The financial information for the year ended 31 December 2022
does not constitute statutory financial statements as defined in
sections 435 (1) and (2) of the Companies Act 2006. Statutory
financial statements for the year ended 31 December 2021 have been
delivered to the Registrar of Companies and those for 2022 will be
delivered following the Company's annual general meeting. The
auditor has reported on the 2022 financial statements and their
report was unqualified. The report did not contain a statement
under section 498 (2) or (3) of the Companies Act 2006.
The accounting policies applied are consistent with those
adopted and disclosed in the Group's financial statements for the
year ended 31 December 2021. There have been a number of amendments
to accounting standards and new interpretations issued by the
International Accounting Standards Board which were applicable from
1 January 2022. These did not have a material impact on the
accounting policies, methods of computation or presentation applied
by the Group.
There are also a number of amendments to accounting standards
and new interpretations issued by the International Accounting
Standards Board which will be applicable from 1 January 2023
onwards. These are not expected to have a material impact on the
accounting policies, methods of computation or presentation applied
by the Group and have not been adopted early.
Further details on new International Financial Reporting
Standards adopted and yet to be adopted will be disclosed in the
2022 Annual Report and Financial Statements.

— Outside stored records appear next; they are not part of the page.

(** Schemas of strings: by [type], by a [type] list, by an alternative, by an [enum] of strings or of several types. *)
Inductive string_schema : Json -> Prop :=
  | schema_type fields : field "type" fields = Some (JStr (lit "string")) -> string_schema (JObj fields)
  | schema_types fields nulls l :
      field "type" fields = Some (JArr (nulls ++ JStr (lit "string") :: l)) -> Forall (fun j => j = JStr (lit "null")) nulls -> string_schema (JObj fields)
  | schema_any_of fields items f :
      field "type" fields = None -> field "anyOf" fields = Some (JArr items) -> JObj f ∈ items -> field "type" f = Some (JStr (lit "string")) ->
      string_schema (JObj fields)
  | schema_enum fields v vs :
      field "type" fields = None -> field "anyOf" fields = None -> field "oneOf" fields = None -> field "enum" fields = Some (JArr (v :: vs)) ->
      (exists w, w ∈ vs /\ enum_type w <> enum_type v) \/ (exists w, v = JStr w) -> string_schema (JObj fields).

(** The request's tools declare the argument to be a string: the first tool of that name does. *)
Definition declared_string (tools : option (list Json)) (name key : pystr) : Prop :=
  exists pre t post params props schema, tools = Some (pre ++ t :: post) /\ Forall (fun u => forall ps, ~ tool_named name ps u) pre /\ tool_named name params t /\
    field "properties" params = Some (JObj props) /\ dict_get key props = Some schema /\ string_schema schema.

(** They do not: there are no tools, none of that name, or the first of that name does not list the argument or
    gives it another [type]. *)
Inductive not_declared_string (tools : option (list Json)) (name key : pystr) : Prop :=
  | no_tools : tools = None -> not_declared_string tools name key
  | no_such_tool ts : tools = Some ts -> Forall (fun u => forall ps, ~ tool_named name ps u) ts -> not_declared_string tools name key
  | not_a_property pre t post params props :
      tools = Some (pre ++ t :: post) -> Forall (fun u => forall ps, ~ tool_named name ps u) pre -> tool_named name params t ->
      field "properties" params = Some (JObj props) -> dict_get key props = None -> not_declared_string tools name key
  | other_type pre t post params props fields ty :
      tools = Some (pre ++ t :: post) -> Forall (fun u => forall ps, ~ tool_named name ps u) pre -> tool_named name params t ->
      field "properties" params = Some (JObj props) -> dict_get key props = Some (JObj fields) -> field "type" fields = Some (JStr ty) -> ty <> lit "string" ->
      not_declared_string tools name key.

IGas Energy plc is a public limited company incorporated and
registered in England and Wales and is listed on the Alternative
Investment Market ("AIM"). The Group's principal activities are
exploring for, appraising, developing and producing oil and gas and
developing geothermal projects.
The financial information is presented in UK pounds sterling and
all values are rounded to the nearest thousand (GBP000) except when
otherwise indicated. Certain prior year numbers have been
reclassified to conform to the current year presentation.
(b) Going concern
The Group continues to closely monitor and manage its liquidity
risks. Cash flow forecasts for the Group are regularly produced
based on, inter alia, the Group's production and expenditure
forecasts, management's best estimate of future oil prices and
foreign exchange rates and the Group's available loan facility
under the RBL. Sensitivities are run to reflect different scenarios
including, but not limited to, possible further reductions in
commodity prices, strengthening of sterling and reductions in
forecast oil and gas production rates.
Crude oil prices rose during 2022 as loosening pandemic-related
restrictions and growing economies resulted in global petroleum
demand rising faster than supply. The war in Ukraine and sanctions
imposed on Russia have led to concerns about oil and gas supply
disruption while also adding support to prices. Going forward,
prices remain volatile with cost of living and recession concerns
in many economies increasing risks on the demand side whereas
China's relaxing of covid-19 restrictions and resumption of normal
economic activity will support prices.
The Group's operating cash flows have improved in 2022 as a
result of improving commodity prices and we have successfully
completed the November 2022 redetermination. A successful
production drive and reorganisation was undertaken in the last
quarter of 2022, which resulted in a significant increase in
production and we have seen the benefit of this extending into
2023, putting the business on a resilient and sustainable footing,
able to withstand a wider range of commodity prices. However, the
ability of the Group to operate as a going concern is dependent
upon the continued availability of future cash flows and the
availability of the monies drawn under its RBL, which is
redetermined semi-annually based on various parameters (including
oil price and level of reserves) and is also dependent on the Group
not breaching its RBL covenants.
The Group's base case cash flow forecast was run with average
oil prices of $84/bbl for H1 2023 and $83/bbl for H2 2023, falling
to $80/bbl for H1 2024 and $77/bbl for Q3 2024, and a foreign
exchange rate of an average $1.23/GBP1 for 2023 and $1.25/GBP1 for
2024. We also assumed that our existing RBL facility is amortised
in line with its terms, but is not refinanced or extended,
resulting in a reduction in the facility to $nil million from 30
June 2024. Our forecasts show that the Group will have sufficient
financial headroom to meet its financial covenants based on the
existing RBL facility for a period of at least 12 months from the
date of approval of the financial statements.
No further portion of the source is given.